>>>

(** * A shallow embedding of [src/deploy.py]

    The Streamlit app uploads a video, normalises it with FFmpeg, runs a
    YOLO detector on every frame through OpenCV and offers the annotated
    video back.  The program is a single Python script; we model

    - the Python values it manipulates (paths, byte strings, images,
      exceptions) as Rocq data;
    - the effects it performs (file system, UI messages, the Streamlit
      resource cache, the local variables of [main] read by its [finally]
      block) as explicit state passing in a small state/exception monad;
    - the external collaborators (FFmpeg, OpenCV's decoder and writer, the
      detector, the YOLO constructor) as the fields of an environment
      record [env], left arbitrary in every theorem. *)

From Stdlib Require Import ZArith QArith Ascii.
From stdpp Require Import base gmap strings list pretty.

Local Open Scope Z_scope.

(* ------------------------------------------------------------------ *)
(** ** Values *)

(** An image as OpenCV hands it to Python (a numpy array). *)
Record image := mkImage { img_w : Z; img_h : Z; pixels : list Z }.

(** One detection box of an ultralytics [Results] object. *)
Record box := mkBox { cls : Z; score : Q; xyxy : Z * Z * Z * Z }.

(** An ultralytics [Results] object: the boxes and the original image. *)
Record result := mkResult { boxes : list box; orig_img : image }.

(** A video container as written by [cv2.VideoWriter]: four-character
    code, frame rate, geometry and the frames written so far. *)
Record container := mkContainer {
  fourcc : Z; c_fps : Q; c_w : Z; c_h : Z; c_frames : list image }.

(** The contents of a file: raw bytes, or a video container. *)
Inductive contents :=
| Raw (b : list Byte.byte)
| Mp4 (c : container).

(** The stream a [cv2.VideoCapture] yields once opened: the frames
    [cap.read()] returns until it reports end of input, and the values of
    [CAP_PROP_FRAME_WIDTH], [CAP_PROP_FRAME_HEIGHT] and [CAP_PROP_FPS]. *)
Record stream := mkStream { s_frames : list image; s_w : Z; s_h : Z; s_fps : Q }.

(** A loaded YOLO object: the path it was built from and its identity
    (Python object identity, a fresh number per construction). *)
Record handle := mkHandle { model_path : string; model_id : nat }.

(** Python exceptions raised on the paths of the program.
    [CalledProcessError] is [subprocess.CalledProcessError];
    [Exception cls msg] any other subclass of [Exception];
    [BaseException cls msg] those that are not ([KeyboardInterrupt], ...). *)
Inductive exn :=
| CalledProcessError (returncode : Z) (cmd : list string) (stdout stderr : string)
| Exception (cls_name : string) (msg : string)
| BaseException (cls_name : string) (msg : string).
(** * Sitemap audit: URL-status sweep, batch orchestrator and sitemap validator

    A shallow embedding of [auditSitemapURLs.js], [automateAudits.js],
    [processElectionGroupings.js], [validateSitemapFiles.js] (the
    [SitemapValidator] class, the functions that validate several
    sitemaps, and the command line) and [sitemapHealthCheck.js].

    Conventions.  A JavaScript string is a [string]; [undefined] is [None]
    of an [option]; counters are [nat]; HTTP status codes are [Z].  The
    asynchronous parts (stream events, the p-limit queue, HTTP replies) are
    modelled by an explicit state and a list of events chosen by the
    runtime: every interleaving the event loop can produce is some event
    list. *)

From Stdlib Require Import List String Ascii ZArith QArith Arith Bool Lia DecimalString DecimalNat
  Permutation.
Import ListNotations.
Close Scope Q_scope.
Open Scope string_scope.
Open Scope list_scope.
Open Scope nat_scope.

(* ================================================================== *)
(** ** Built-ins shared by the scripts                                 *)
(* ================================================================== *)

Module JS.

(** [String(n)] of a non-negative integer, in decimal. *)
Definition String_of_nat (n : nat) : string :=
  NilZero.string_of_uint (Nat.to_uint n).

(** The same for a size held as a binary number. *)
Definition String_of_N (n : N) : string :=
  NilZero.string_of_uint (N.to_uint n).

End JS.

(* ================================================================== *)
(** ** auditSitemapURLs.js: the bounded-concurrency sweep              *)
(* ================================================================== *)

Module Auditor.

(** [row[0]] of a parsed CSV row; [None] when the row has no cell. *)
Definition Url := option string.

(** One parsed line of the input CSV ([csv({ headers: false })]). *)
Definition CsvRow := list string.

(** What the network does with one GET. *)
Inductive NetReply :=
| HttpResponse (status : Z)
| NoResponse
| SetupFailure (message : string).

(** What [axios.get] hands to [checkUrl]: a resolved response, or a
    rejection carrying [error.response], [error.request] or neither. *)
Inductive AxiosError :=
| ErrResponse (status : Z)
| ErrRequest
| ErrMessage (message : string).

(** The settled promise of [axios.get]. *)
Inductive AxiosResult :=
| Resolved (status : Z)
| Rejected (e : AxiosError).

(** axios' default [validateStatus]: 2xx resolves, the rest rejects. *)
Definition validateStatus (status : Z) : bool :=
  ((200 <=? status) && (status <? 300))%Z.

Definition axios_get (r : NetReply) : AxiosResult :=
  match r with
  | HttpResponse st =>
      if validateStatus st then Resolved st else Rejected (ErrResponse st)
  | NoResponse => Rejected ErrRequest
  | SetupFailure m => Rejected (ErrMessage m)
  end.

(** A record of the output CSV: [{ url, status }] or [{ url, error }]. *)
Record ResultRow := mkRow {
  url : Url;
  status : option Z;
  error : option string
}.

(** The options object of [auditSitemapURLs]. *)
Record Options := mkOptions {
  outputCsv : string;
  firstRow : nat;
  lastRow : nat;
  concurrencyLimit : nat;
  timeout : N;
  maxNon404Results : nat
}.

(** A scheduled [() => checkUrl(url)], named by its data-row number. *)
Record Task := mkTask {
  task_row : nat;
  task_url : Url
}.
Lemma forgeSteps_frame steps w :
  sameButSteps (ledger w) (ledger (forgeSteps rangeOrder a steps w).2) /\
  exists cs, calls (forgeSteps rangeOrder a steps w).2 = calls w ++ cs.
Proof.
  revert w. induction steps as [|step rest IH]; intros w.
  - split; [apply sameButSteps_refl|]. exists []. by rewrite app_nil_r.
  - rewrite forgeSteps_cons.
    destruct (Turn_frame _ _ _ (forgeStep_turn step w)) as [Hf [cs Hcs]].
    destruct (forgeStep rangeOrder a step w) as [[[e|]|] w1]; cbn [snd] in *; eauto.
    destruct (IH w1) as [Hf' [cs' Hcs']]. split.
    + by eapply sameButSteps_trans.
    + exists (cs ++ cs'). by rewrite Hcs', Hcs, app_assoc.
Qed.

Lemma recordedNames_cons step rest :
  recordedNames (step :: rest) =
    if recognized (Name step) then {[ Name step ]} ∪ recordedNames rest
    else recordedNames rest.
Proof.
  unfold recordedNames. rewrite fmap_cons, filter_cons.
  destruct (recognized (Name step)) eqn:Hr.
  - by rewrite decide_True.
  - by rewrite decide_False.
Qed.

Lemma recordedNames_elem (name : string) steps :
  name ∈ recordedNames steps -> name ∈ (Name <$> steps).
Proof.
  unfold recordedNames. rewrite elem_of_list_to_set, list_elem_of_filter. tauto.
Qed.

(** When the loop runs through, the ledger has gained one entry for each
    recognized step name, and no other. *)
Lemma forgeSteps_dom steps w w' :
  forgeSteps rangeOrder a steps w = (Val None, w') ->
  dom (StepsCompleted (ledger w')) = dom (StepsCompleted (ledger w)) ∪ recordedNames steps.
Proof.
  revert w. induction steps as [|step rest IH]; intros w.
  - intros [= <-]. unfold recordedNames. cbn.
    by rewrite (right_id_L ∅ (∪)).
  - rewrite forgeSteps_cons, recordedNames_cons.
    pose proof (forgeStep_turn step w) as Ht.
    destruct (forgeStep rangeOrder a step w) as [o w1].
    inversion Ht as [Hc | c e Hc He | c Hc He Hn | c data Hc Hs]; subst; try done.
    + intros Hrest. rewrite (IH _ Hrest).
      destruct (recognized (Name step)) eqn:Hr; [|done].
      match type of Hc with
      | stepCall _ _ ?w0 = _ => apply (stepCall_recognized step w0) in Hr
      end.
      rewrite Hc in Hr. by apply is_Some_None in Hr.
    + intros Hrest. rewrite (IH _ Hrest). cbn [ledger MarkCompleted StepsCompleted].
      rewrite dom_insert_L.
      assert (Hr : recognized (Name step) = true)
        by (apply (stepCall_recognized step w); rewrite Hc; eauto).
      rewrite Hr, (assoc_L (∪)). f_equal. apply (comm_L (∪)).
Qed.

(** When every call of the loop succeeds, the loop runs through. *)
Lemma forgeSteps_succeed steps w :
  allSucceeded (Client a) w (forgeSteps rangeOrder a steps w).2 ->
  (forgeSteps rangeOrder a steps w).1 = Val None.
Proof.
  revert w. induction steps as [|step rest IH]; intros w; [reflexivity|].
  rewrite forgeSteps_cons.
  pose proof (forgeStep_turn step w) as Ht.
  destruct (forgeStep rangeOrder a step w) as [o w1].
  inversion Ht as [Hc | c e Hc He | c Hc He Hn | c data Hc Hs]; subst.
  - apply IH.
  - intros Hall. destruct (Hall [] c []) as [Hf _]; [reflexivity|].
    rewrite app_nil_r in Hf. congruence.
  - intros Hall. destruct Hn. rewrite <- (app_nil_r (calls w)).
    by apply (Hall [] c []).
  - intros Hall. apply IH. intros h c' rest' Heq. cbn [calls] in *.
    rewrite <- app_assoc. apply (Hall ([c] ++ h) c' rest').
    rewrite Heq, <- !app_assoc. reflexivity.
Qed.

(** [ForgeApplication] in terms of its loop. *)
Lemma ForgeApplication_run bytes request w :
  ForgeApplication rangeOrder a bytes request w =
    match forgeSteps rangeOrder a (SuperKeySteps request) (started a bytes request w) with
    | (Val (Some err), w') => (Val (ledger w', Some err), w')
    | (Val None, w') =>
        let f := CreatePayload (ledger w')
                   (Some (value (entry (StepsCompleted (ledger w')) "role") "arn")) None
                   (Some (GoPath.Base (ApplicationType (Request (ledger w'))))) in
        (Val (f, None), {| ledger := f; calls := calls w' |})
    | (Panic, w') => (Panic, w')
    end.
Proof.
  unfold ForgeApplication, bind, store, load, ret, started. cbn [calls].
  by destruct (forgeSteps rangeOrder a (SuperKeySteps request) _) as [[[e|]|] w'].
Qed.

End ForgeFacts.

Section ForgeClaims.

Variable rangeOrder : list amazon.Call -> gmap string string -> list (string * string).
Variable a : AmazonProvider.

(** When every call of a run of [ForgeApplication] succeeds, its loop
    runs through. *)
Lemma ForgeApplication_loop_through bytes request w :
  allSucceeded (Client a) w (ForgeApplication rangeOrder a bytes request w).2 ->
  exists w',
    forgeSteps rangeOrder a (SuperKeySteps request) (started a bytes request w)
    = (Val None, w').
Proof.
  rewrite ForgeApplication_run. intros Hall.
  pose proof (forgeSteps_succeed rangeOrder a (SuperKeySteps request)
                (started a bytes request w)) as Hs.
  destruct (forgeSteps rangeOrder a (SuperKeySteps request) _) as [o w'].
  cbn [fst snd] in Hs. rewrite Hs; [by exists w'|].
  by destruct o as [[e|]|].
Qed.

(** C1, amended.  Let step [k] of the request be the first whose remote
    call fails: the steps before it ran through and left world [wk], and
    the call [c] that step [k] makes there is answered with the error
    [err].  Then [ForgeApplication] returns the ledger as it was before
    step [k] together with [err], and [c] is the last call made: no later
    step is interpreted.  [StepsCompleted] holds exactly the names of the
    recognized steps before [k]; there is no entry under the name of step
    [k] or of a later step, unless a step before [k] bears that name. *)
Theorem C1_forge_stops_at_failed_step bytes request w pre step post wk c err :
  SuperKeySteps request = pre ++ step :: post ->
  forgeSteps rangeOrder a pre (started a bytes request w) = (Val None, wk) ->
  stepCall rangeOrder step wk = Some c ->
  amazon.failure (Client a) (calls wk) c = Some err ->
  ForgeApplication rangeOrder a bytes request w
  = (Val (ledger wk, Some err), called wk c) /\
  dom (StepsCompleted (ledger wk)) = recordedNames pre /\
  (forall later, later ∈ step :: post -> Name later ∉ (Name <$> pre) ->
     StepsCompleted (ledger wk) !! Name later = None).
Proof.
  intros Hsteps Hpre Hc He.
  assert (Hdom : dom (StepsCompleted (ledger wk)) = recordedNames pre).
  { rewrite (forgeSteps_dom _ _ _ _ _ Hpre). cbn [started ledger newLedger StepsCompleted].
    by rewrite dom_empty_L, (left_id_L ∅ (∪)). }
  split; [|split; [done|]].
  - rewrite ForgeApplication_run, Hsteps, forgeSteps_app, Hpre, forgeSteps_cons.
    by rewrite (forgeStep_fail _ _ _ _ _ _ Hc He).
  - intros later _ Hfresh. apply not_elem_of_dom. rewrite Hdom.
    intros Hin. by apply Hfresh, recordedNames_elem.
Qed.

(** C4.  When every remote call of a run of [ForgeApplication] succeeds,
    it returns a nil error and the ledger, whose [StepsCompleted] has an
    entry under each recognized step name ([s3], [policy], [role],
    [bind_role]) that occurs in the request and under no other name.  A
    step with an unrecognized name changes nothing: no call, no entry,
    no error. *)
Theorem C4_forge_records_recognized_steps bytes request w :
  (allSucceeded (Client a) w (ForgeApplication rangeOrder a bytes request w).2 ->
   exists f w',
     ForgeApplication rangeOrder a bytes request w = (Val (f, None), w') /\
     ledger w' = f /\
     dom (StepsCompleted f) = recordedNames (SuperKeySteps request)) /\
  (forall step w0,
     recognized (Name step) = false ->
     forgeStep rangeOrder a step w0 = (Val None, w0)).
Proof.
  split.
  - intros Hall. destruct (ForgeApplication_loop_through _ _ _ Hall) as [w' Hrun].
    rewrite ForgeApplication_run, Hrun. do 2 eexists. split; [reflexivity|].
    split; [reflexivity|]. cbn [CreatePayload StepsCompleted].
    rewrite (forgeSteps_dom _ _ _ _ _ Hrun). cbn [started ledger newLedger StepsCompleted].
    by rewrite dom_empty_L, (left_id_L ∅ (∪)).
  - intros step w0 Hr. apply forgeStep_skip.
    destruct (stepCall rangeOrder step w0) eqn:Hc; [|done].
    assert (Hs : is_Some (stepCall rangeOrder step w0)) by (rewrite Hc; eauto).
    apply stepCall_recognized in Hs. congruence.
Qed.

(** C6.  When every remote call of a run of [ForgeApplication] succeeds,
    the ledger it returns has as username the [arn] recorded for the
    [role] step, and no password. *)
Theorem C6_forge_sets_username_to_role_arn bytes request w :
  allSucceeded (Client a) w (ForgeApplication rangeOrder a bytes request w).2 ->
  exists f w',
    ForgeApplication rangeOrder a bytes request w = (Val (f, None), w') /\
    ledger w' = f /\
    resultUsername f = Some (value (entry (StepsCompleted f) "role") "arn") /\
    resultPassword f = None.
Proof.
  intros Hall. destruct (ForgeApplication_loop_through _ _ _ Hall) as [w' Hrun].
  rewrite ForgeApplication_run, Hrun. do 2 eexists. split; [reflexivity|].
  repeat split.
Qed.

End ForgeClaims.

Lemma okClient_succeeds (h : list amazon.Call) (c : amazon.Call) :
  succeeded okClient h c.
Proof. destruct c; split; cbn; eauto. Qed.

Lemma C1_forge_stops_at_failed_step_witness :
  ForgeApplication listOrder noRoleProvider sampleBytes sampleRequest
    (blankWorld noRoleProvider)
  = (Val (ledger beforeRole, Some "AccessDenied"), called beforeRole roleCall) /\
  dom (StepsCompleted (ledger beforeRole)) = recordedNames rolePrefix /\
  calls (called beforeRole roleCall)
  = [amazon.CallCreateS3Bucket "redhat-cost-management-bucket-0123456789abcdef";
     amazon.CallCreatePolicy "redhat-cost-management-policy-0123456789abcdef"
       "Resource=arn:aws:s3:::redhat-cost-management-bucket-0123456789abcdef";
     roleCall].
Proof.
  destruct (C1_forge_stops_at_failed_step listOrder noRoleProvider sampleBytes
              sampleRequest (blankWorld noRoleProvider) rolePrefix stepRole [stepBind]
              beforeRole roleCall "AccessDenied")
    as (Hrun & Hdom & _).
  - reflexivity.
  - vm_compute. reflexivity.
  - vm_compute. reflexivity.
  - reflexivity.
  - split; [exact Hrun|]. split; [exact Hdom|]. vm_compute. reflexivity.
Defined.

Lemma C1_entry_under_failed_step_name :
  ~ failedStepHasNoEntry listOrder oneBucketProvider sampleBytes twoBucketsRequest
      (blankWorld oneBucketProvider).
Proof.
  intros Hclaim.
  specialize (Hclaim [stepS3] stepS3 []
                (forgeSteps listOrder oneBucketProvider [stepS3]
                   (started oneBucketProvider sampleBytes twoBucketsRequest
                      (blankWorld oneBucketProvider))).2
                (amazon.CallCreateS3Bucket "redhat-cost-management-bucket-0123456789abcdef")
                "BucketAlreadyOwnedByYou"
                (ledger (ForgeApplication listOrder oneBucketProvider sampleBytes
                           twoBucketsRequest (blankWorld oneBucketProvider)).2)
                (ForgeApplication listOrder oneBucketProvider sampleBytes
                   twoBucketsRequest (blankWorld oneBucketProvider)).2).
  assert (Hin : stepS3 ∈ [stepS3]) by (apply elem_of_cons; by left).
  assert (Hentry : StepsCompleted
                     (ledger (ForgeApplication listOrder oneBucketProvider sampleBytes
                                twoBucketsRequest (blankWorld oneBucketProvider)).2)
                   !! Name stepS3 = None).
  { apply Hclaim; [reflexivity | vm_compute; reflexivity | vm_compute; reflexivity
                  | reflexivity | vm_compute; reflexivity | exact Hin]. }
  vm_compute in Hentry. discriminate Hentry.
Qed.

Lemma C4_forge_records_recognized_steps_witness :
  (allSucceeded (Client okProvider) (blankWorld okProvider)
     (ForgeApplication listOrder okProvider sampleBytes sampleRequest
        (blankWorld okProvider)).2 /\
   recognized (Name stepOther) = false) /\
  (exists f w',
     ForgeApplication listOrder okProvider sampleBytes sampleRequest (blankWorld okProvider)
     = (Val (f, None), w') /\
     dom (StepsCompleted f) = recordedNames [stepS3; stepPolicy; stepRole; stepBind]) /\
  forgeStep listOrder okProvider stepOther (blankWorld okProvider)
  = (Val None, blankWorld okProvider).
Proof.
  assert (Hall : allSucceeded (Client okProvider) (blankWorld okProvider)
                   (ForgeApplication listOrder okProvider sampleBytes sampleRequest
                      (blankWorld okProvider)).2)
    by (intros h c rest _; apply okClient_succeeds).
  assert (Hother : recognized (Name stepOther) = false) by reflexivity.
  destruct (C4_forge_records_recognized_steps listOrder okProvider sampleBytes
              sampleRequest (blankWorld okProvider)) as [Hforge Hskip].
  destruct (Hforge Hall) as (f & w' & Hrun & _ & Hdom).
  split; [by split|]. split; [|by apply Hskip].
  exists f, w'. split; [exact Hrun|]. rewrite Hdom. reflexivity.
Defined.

<<<

ABOUT THIS TASK: Would you copy out exactly the lines above that start at the one containing "destruct (recognized (Name step)) eqn:Hr;" and end at the one containing "rewrite Hc in", inclusive?

TASK RESULT:
      destruct (recognized (Name step)) eqn:Hr; [|done].
      match type of Hc with
      | stepCall _ _ ?w0 = _ => apply (stepCall_recognized step w0) in Hr
      end.
      rewrite Hc in Hr. by apply is_Some_None in Hr.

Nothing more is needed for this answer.